A week out from Super Bowl, the buzz has dwindled, and avid football fans are coming to the realization that the NFL season is officially over. Now what? The NHL and the NBA take center stage and have the chance to capitalize on the crossover audience. The quality of the broadcasts, league marketing endeavors, and providing fans with all-access opportunities will be essential to the leagues’ viewership and ratings.

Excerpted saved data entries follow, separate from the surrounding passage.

Lemma isEditing_eq (i new : jsstring) (st : State) (t : Task) :
  isEditing (setEditingText new (setEditingId (Some i) st)) t
  = bool_decide (id t = i).
Proof.
  unfold isEditing. simpl. apply bool_decide_ext.
  split; [now intros [= ->] | now intros ->].
Qed.

Lemma todos_edit (i new : jsstring) (st : State) :
  i <> [] ->
  todos (edit i new st) =
  if truthy (trim new)
  then List.map
         (fun t => if bool_decide (id t = i)
                   then mkTask (id t) (trim new) (done t) (createdAt t)
                   else t)
         (todos st)
  else List.filter (fun t => bool_decide (id t <> i)) (todos st).
Proof.
  intros Hi. destruct i as [|c i]; [congruence|].
  unfold edit, saveEdit. cbn [editingId setEditingText setEditingId falsyId
                               truthy negb editingText].
  destruct (truthy (trim new)); cbn [negb todos setTodos setEditingText
                                      setEditingId].
  - apply map_ext. intros t. now rewrite isEditing_eq.
  - apply filter_ext. intros t. rewrite isEditing_eq.
    now rewrite bool_decide_not.
Qed.

(** The same, for the empty id as well when no task has it. *)
Lemma todos_edit_matching (i new : jsstring) (st : State) :
  i <> [] \/ ~ In [] (ids (todos st)) ->
  todos (edit i new st) =
  if truthy (trim new)
  then List.map
         (fun t => if bool_decide (id t = i)
                   then mkTask (id t) (trim new) (done t) (createdAt t)
                   else t)
         (todos st)
  else List.filter (fun t => bool_decide (id t <> i)) (todos st).
Proof.
  intros Hi.
  assert (Hne : i = [] ->
                forall t, In t (todos st) -> bool_decide (id t = i) = false).
  { intros -> t Ht. apply bool_decide_eq_false. intros E.
    destruct Hi as [Hi|Hi]; [congruence|]. apply Hi.
    apply in_ids. now exists t. }
  destruct i as [|c i]; [|apply todos_edit; discriminate].
  specialize (Hne eq_refl). rewrite todos_edit_empty_id.
  destruct (truthy (trim new)); symmetry.
  - apply map_id_on. intros t Ht. now rewrite (Hne t Ht).
  - apply filter_all. intros t Ht. rewrite bool_decide_not.
    now rewrite (Hne t Ht).
Qed.

(** With the empty string as id, [edit] to a blank text leaves the task
    that [remove] deletes. *)
Lemma edit_empty_id_is_not_remove :
  todos (edit [] [] st_empty_id) <> todos (remove [] st_empty_id).
Proof. vm_compute. discriminate. Qed.

(** C3. Provided the id is not the empty string, or no task of the list
    has the empty string as id: [edit] trims the new text; a blank text
    changes the list just as [remove(id)] does; any other text replaces
    [text] on the tasks with that id and leaves their [id], [done] and
    [createdAt], and every other task, as they were; with no task of that
    id the list is unchanged. With the empty string as id (which [saveEdit]
    takes for "not editing"), [edit] always leaves the list unchanged. *)
Theorem edit_trims_replaces_or_removes (i new : jsstring) (st : State) :
  (i <> [] \/ ~ In [] (ids (todos st)) ->
   (trim new = [] -> todos (edit i new st) = todos (remove i st)) /\
   (trim new <> [] ->
    Forall2
      (fun t t' =>
         id t' = id t /\ done t' = done t /\ createdAt t' = createdAt t /\
         text t' = if bool_decide (id t = i) then trim new else text t)
      (todos st) (todos (edit i new st))) /\
   (~ In i (ids (todos st)) -> todos (edit i new st) = todos st)) /\
  (i = [] -> todos (edit i new st) = todos st).
Proof.
  split; [|intros ->; apply todos_edit_empty_id].
  intros Hi. rewrite (todos_edit_matching i new st Hi). repeat split.
  - intros H. rewrite (proj2 (truthy_false _) H). now rewrite todos_remove.
  - intros H. rewrite (proj2 (truthy_true _) H).
    apply Forall2_map_self. intros t.
    destruct (bool_decide (id t = i)); simpl; auto.
  - intros H.
    assert (Hne : forall t, In t (todos st) -> bool_decide (id t = i) = false).
    { intros t Ht. apply bool_decide_eq_false. intros E. apply H.
      apply in_ids. now exists t. }
    destruct (truthy (trim new)).
    + apply map_id_on. intros t Ht. now rewrite (Hne t Ht).
    + apply filter_all. intros t Ht. rewrite bool_decide_not.
      now rewrite (Hne t Ht).
Qed.

(** With the empty string as id, [edit] does not touch the task that has
    this id. *)
Lemma edit_empty_id_modifies_nothing :
  In [] (ids (todos st_empty_id_pair)) /\
  ~ Forall (fun t => id t = [] -> text t = str "z")
      (todos (edit [] (str "z") st_empty_id_pair)).
Proof.
  split; [now left|].
  intros H. apply Forall_inv in H. specialize (H eq_refl).
  vm_compute in H. discriminate.
Qed.

(** C10. [toggle(id)] and [remove(id)], and [edit(id, text)] provided the
    id is not the empty string or no task of the list has the empty string
    as id, change or delete the tasks whose id is [id], all of them, and no
    other: the tasks that stay keep their order, the others keep every
    field; [toggle] changes [done] alone and [edit] changes [text] alone.
    With the empty string as id, [edit] always leaves the list unchanged. *)
Theorem id_keyed_mutations_frame (i : jsstring) (st : State) :
  Forall2
    (fun t t' =>
       if bool_decide (id t = i)
       then t' = mkTask (id t) (text t) (negb (done t)) (createdAt t)
       else t' = t)
    (todos st) (todos (toggle i st)) /\
  todos (remove i st) =
    List.filter (fun t => bool_decide (id t <> i)) (todos st) /\
  (forall new,
     i <> [] \/ ~ In [] (ids (todos st)) ->
     (trim new = [] ->
      todos (edit i new st) =
        List.filter (fun t => bool_decide (id t <> i)) (todos st)) /\
     (trim new <> [] ->
      Forall2
        (fun t t' =>
           if bool_decide (id t = i)
           then t' = mkTask (id t) (trim new) (done t) (createdAt t)
           else t' = t)
        (todos st) (todos (edit i new st)))) /\
  (forall new, i = [] -> todos (edit i new st) = todos st).
Proof.
  repeat split.
  - unfold toggle. simpl. apply Forall2_map_self. intros t.
    fold (id_eqb (id t) i). now destruct (id_eqb (id t) i).
  - apply todos_remove.
  - intros Hn. rewrite (todos_edit_matching i new st H).
    now rewrite (proj2 (truthy_false _) Hn).
  - intros Hn. rewrite (todos_edit_matching i new st H).
    rewrite (proj2 (truthy_true _) Hn).
    apply Forall2_map_self. intros t. now destruct (bool_decide (id t = i)).
  - intros new ->. apply todos_edit_empty_id.
Qed.

(** ** The invariants *)

Lemma ids_map_keeps (f : Task -> Task) (l : list Task) :
  (forall t, id (f t) = id t) -> ids (List.map f l) = ids l.
Proof.
  intros H. unfold ids. rewrite map_map. apply map_ext. exact H.
Qed.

Mike McCarthy, the award winning former head of MSG Networks, now co-chair of Manhattan Place Entertainment, a highly respected production house that builds campaigns for brands and properties alike, knows that the close to the NFL season is of immense value to both the NHL and the NBA. “The NHL in particular will benefit the most from the NFL season ending. The NHL has the largest crossover audience with fans having a lot of the same interests,” said McCarthy. Though there was concern about fans losing interest in tuning in to hockey games after the prolonged lockout, McCarthy contends that this is not currently a problem for many teams. “Most teams are reporting very high ratings since the lockout ended. The game has become more entertaining due to the condensed schedule and the fact that teams and fans alike realize that every game will matter.”

From a broadcast perspective, the NHL needs to draw in the passive fans so they become more interested in consistently tuning in. The advent of HDTV becoming mainstream and the building up of events like the Winter Classic has helped in this regard by improving the game-watching experience and fan affinity dramatically.  McCarthy sees the game and its stars at the best they’ve ever been, supported by strategic partnerships which have elevated the visibility of the NHL.  For instance, NBC Sports broadcasts have been a huge asset to the NHL, while the cross promotion of games on high rated sitcoms and NFL broadcasts have garnered vast interest from viewers.

The NBA will also stand to gain some of the NFL’s fans for remainder of the season. Since 2007, NBA ratings have increasingly risen, thanks to the resurrection of nationally recognized NBA teams, their star power, and their annual presence in the NBA Finals. Game 7 of the 2010 NBA Finals had the best rating for a basketball game in the contemporary NBA on ABC era, and the 2011 Finals held steady in the ratings department as well. Amazingly, both series drew over a 10 rating, beating the World Series in consecutive years for the first time ever.  McCarthy attributes the success of the broadcasts largely to the NBA’s branding efforts and the fans’ familiarity with the league’s key players. “The marketing of the particular players themselves have been expertly handled. People know 50% more NBA players by name than they would have 10 years ago,” said McCarthy.

Internationally, there has been increasing interest in the NBA. In the 1980’s the NBA didn’t charge for television rights to build interest and loyalty. Now, 51 television stations in China’s 22 provinces broadcast games, including state-owned CCTV network, which shows games live in the middle of the night. In fact, televised NBA games have an average of 558,100 viewers and the NBA.com/China website averages 12 million hits a day.  This avid interest in the NBA in China is “explosively positive” for the league and its international revenue streams.

With fans and viewership ultimately up for grabs now that the NFL season has ended, the NHL and the NBA have a lucrative opportunity to gain fans and increase ratings. With technological advances constantly changing the quality of the game-watching experience, it is up to the leagues and the networks to decide how to profit from and procure viewers and ratings going forward.